GDM: Physical Activity (2008)

Citation:
 
Study Design:
Class:
- Click here for explanation of classification scheme.
Quality Rating:
Research Purpose:
The evaluation of an intervention aimed at improving dietary intake during pregnancy, optimizing gestational weight gain, glycemic levels and birth weight, and avoiding unnecessary postpartum weight retention.
Inclusion Criteria:
All Cree women receiving prenatal services prior to 26 weeks' gestation in the communities of Chisasibi, Wemindji, Waswanipi and Mistissini between July 1995 and January 1997 were eligible.
Exclusion Criteria:
Women with pregestational diabetes.
Description of Study Protocol:

Recruitment Women recruited between July 1995 and March 1996 served as controls, whereas women identified between April 1996 and January 1997 made up the intervention group.  All participants gave signed consent.

Design Prospective Cohort 

Blinding used (if applicable) Not described

Intervention (if applicable)  The intervention was based on the social learning theory.  The table below outlines strategies and activities used in the intervention.

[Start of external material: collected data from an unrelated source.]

(* ===== verification/Random.v ===== *)
(** * random.c: the Mersenne Twister and Kernel#rand

    The state of the generator is the vector of 624 words of 32 bits (kept in
    [unsigned long]s of 64), the number of words [left] before the next
    regeneration, whether it was initialised, and the index of the [next] word. *)

From S2P Require Import Prelude Big Numeric.

Definition N : Z := 624.
Definition M : Z := 397.
Definition MATRIX_A : Z := 0x9908b0df.
Definition UMASK : Z := 0x80000000.
Definition LMASK : Z := 0x7fffffff.
Definition MASK32 : Z := 0xffffffff.

Definition MIXBITS (u v : Z) : Z := Z.lor (Z.land u UMASK) (Z.land v LMASK).
Definition TWIST (u v : Z) : Z :=
  Z.lxor (Z.shiftr (MIXBITS u v) 1) (if Z.land v 1 =? 0 then 0 else MATRIX_A).

Record mt := mkMt { state : list Z; left : Z; initf : bool; next : Z }.

(** The static variables before the first call. *)
Definition mt_start : mt := mkMt (replicate 624 0) 1 false 0.

(** ** Seeding *)

(** [state[j] = (1812433253UL * (state[j-1] ^ (state[j-1] >> 30)) + j) & 0xffffffff] *)
Definition init_step (j : Z) (st : list Z) : res (list Z) :=
  p ← aload st (j - 1);
  astore st j (Z.land (u64 (1812433253 * Z.lxor p (Z.shiftr p 30) + j)) MASK32).

Definition init_genrand (s : Z) (g : mt) : res mt :=
  st ← astore (state g) 0 (Z.land s MASK32);
  st ← for_range 1 N init_step st;
  Ok (mkMt st 1 true (next g)).

(** [if (i>=N) { state[0] = state[N-1]; i=1; }] *)
Definition wrap_index (st : list Z) (i : Z) : res (list Z * Z) :=
  if N <=? i then x ← aload st (N - 1); st ← astore st 0 x; Ok (st, 1) else Ok (st, i).

Definition key_step (init_key : list Z) (key_length : Z) (_ : Z) (s : list Z * Z * Z) : res (list Z * Z * Z) :=
  let '(st, i, j) := s in
  x ← aload st i;
  p ← aload st (i - 1);
  k ← aload init_key j;
  let v := u64 (Z.lxor x (u64 (Z.lxor p (Z.shiftr p 30) * 1664525)) + k + j) in
  st ← astore st i (Z.land v MASK32);
  '(st, i) ← wrap_index st (i + 1);
  let j := j + 1 in
  Ok (st, i, if key_length <=? j then 0 else j).

Definition mix_step (_ : Z) (s : list Z * Z) : res (list Z * Z) :=
  let '(st, i) := s in
  x ← aload st i;
  p ← aload st (i - 1);
  let v := u64 (Z.lxor x (u64 (Z.lxor p (Z.shiftr p 30) * 1566083941)) - i) in
  st ← astore st i (Z.land v MASK32);
  wrap_index st (i + 1).

Definition init_by_array (init_key : list Z) (key_length : Z) (g : mt) : res mt :=
  g ← init_genrand 19650218 g;
  '(st, i, _) ← for_range 0 (Z.max N key_length) (key_step init_key key_length) (state g, 1, 0);
  '(st, _) ← for_range 0 (N - 1) mix_step (st, i);
  st ← astore st 0 UMASK;
  Ok (mkMt st 1 true (next g)).

(** ** Generation *)

(** [*p = p[o] ^ TWIST(p[0], p[1])] *)
Definition twist_step (o : Z) (p : Z) (st : list Z) : res (list Z) :=
  a ← aload st (p + o);
  u ← aload st p;
  v ← aload st (p + 1);
  astore st p (Z.lxor a (TWIST u v)).

Definition next_state (g : mt) : res mt :=
  g ← (if initf g then Ok g else init_genrand 5489 g);
  st ← for_range 0 (N - M) (twist_step M) (state g);
  st ← for_range (N - M) (N - 1) (twist_step (M - N)) st;
  a ← aload st (N - 1 + (M - N));
  u ← aload st (N - 1);
  v ← aload st 0;
  st ← astore st (N - 1) (Z.lxor a (TWIST u v));
  Ok (mkMt st N (initf g) 0).

Definition temper (y : Z) : Z :=
  let y := Z.lxor y (Z.shiftr y 11) in
  let y := Z.lxor y (Z.land (u64 (Z.shiftl y 7)) 0x9d2c5680) in
  let y := Z.lxor y (Z.land (u64 (Z.shiftl y 15)) 0xefc60000) in
  Z.lxor y (Z.shiftr y 18).

Definition genrand_int32 (g : mt) : res (Z * mt) :=
  let g := mkMt (state g) (left g - 1) (initf g) (next g) in
  g ← (if left g =? 0 then next_state g else Ok g);
  y ← aload (state g) (next g);
  Ok (temper y, mkMt (state g) (left g) (initf g) (next g + 1)).

(** ** Bounded numbers *)

Definition make_mask (x : Z) : Z :=
  let x := Z.lor x (Z.shiftr x 1) in
  let x := Z.lor x (Z.shiftr x 2) in
  let x := Z.lor x (Z.shiftr x 4) in
  let x := Z.lor x (Z.shiftr x 8) in
  let x := Z.lor x (Z.shiftr x 16) in
  Z.lor x (Z.shiftr x 32).

(** One attempt: the two halves of the candidate, the upper one first; [None] is
    [goto retry]. *)
Fixpoint limited_try (i : nat) (limit mask val : Z) (g : mt) : res (option Z * mt) :=
  match i with
  | O => Ok (Some val, g)
  | S i' =>
      let sh := Z.of_nat i' * 32 in
      if Z.shiftr mask sh =? 0 then limited_try i' limit mask val g else
      '(r, g) ← genrand_int32 g;
      let val := Z.land (Z.lor val (u64 (Z.shiftl r sh))) mask in
      if limit <? val then Ok (None, g) else limited_try i' limit mask val g
  end.

(** [retry:], a bounded number of times. *)
Fixpoint limited_rand (fuel : nat) (limit : Z) (g : mt) : res (Z * mt) :=
  match fuel with
  | O => Err NoFuel
  | S fuel' =>
      '(o, g) ← limited_try 2 limit (make_mask limit) 0 g;
      match o with
      | Some val => Ok (val, g)
      | None => limited_rand fuel' limit g
      end
  end.

(** [limited_big_rand], one attempt over the 32-bit words from the top.  The macros
    [BIG_GET32] and [BIG_SET32] index the digit array with the number of the word. *)
Fixpoint limited_big_try (i : nat) (limit val : list Z) (mask : Z) (boundary : bool) (g : mt)
    : res (option (list Z) * mt) :=
  match i with
  | O => Ok (Some val, g)
  | S i' =>
      lim ← aload limit (Z.of_nat i');
      let mask := if mask =? 0 then make_mask lim else MASK32 in
      if mask =? 0 then
        val ← astore val (Z.of_nat i') 0;
        limited_big_try i' limit val mask boundary g
      else
        '(r, g) ← genrand_int32 g;
        let rnd := Z.land r mask in
        if boundary && (lim <? rnd) then Ok (None, g) else
        let boundary := boundary && negb (rnd <? lim) in
        val ← astore val (Z.of_nat i') rnd;
        limited_big_try i' limit val mask boundary g
  end.

Fixpoint limited_big_rand (fuel : nat) (limit : big) (g : mt) : res (num * mt) :=
  match fuel with
  | O => Err NoFuel
  | S fuel' =>
      let len := (RBIGNUM_LEN limit * 8 + 3) / 4 in
      '(o, g) ← limited_big_try (Z.to_nat len) (digits limit) (digits limit) 0 true g;
      match o with
      | Some ds => n ← bignorm (mkBig true ds); Ok (n, g)
      | None => limited_big_rand fuel' limit g
      end
  end.

(** ** Seeds *)

(** The key of a seed: for a fixnum the 62 bits above its tag, which for a negative one are not sign-extended; for a bignum, digit [i] goes
    to word [2 * i]. *)
Definition seed_key (seed : num) : res (list Z) :=
  match seed with
  | Fixnum n => Ok [Z.land (FIX2ULONG (INT2FIX n)) MASK32; Z.shiftr (FIX2ULONG (INT2FIX n)) 32]
  | Bignum b =>
      let len := if RBIGNUM_LEN b =? 0 then 1 else (RBIGNUM_LEN b * 8 + 3) / 4 in
      for_down (RBIGNUM_LEN b - 1) 0 (λ i buf,
        let j := i * 8 / 4 in
        w ← aload buf j;
        d ← aload (digits b) i;
        astore buf j (Z.lor w d)) (replicate (Z.to_nat len) 0)
  end.

(** [while (1 < len && buf[len-1] == 0) len--;] *)
Fixpoint key_len (len : nat) (buf : list Z) : res nat :=
  match len with
  | S (S len' as len1) => w ← aload buf (Z.of_nat len1); if w =? 0 then key_len len1 buf else Ok len
  | _ => Ok len
  end.

Definition rand_init (seed : num) (g : mt) : res mt :=
  buf ← seed_key seed;
  len ← key_len (length buf) buf;
  if (len <=? 1)%nat then
    w ← aload buf 0; init_genrand w g
  else
    w ← aload buf (Z.of_nat len - 1);
    init_by_array buf (if w =? 1 then Z.of_nat len - 1 else Z.of_nat len) g.

(** ** Kernel#rand and Kernel#srand, for integer arguments *)

(** A floating-point result is its numerator over 2^53. *)
Inductive rand_result := RReal (numerator : Z) | RInteger (n : num).

(** [a*67108864.0+b], an integer below 2^53. *)
Definition genrand_real (g : mt) : res (Z * mt) :=
  '(a, g) ← genrand_int32 g;
  '(b, g) ← genrand_int32 g;
  Ok (Z.shiftr a 5 * 67108864 + Z.shiftr b 6, g).

Section rand.
Context `{J : Junk}.

Definition rb_f_rand (fuel : nat) (vmax : option num) (g : mt) : res (rand_result * mt) :=
  let real g := '(x, g) ← genrand_real g; Ok (RReal x, g) in
  match vmax with
  | None => real g
  | Some (Fixnum max) =>
      if max =? 0 then real g else
      let max := if max <? 0 then - max else max in
      '(val, g) ← limited_rand fuel (max - 1) g;
      n ← rb_int2inum val;
      Ok (RInteger n, g)
  | Some (Bignum b) =>
      limit ← rb_big_minus (set_sign true b) (Fixnum 1);
      match limit with
      | Fixnum l =>
          if l =? -1 then real g else
          '(val, g) ← limited_rand fuel l g;
          n ← rb_int2inum val;
          Ok (RInteger n, g)
      | Bignum l => '(n, g) ← limited_big_rand fuel l g; Ok (RInteger n, g)
      end
  end.
End rand.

Dietary advice was related to improving the intake of dairy products and fruit and vegetables, while decreasing the intake of high-energy foods with little nutritional value such as soft drinks, fruit drinks and french fries and staying within guidelines for weight gain during pregnancy.

People Strategies Activities
Nutritionists Modeling Local radio broadcasts about healthy eating in pregnancy
Cree Health Workers Skill Training Pamphlets about nutritional choices and encouraging breastfeeding
  Contracting Supermarket tours and cooking demonstrations
  Self-monitoring Exercise/walking groups
    Individual Counseling

A baseline questionnaire provided demographic information, a brief prenatal history and information about smoking.  Dietary data were obtained by 24 hour recall at one time point between 24 and 30 weeks gestation and at 6 weeks post-partum.  Physical activity was measured at the time of the 24 hour diet recalls by a questionnaire related to usualy daily activities in both the village and the bush.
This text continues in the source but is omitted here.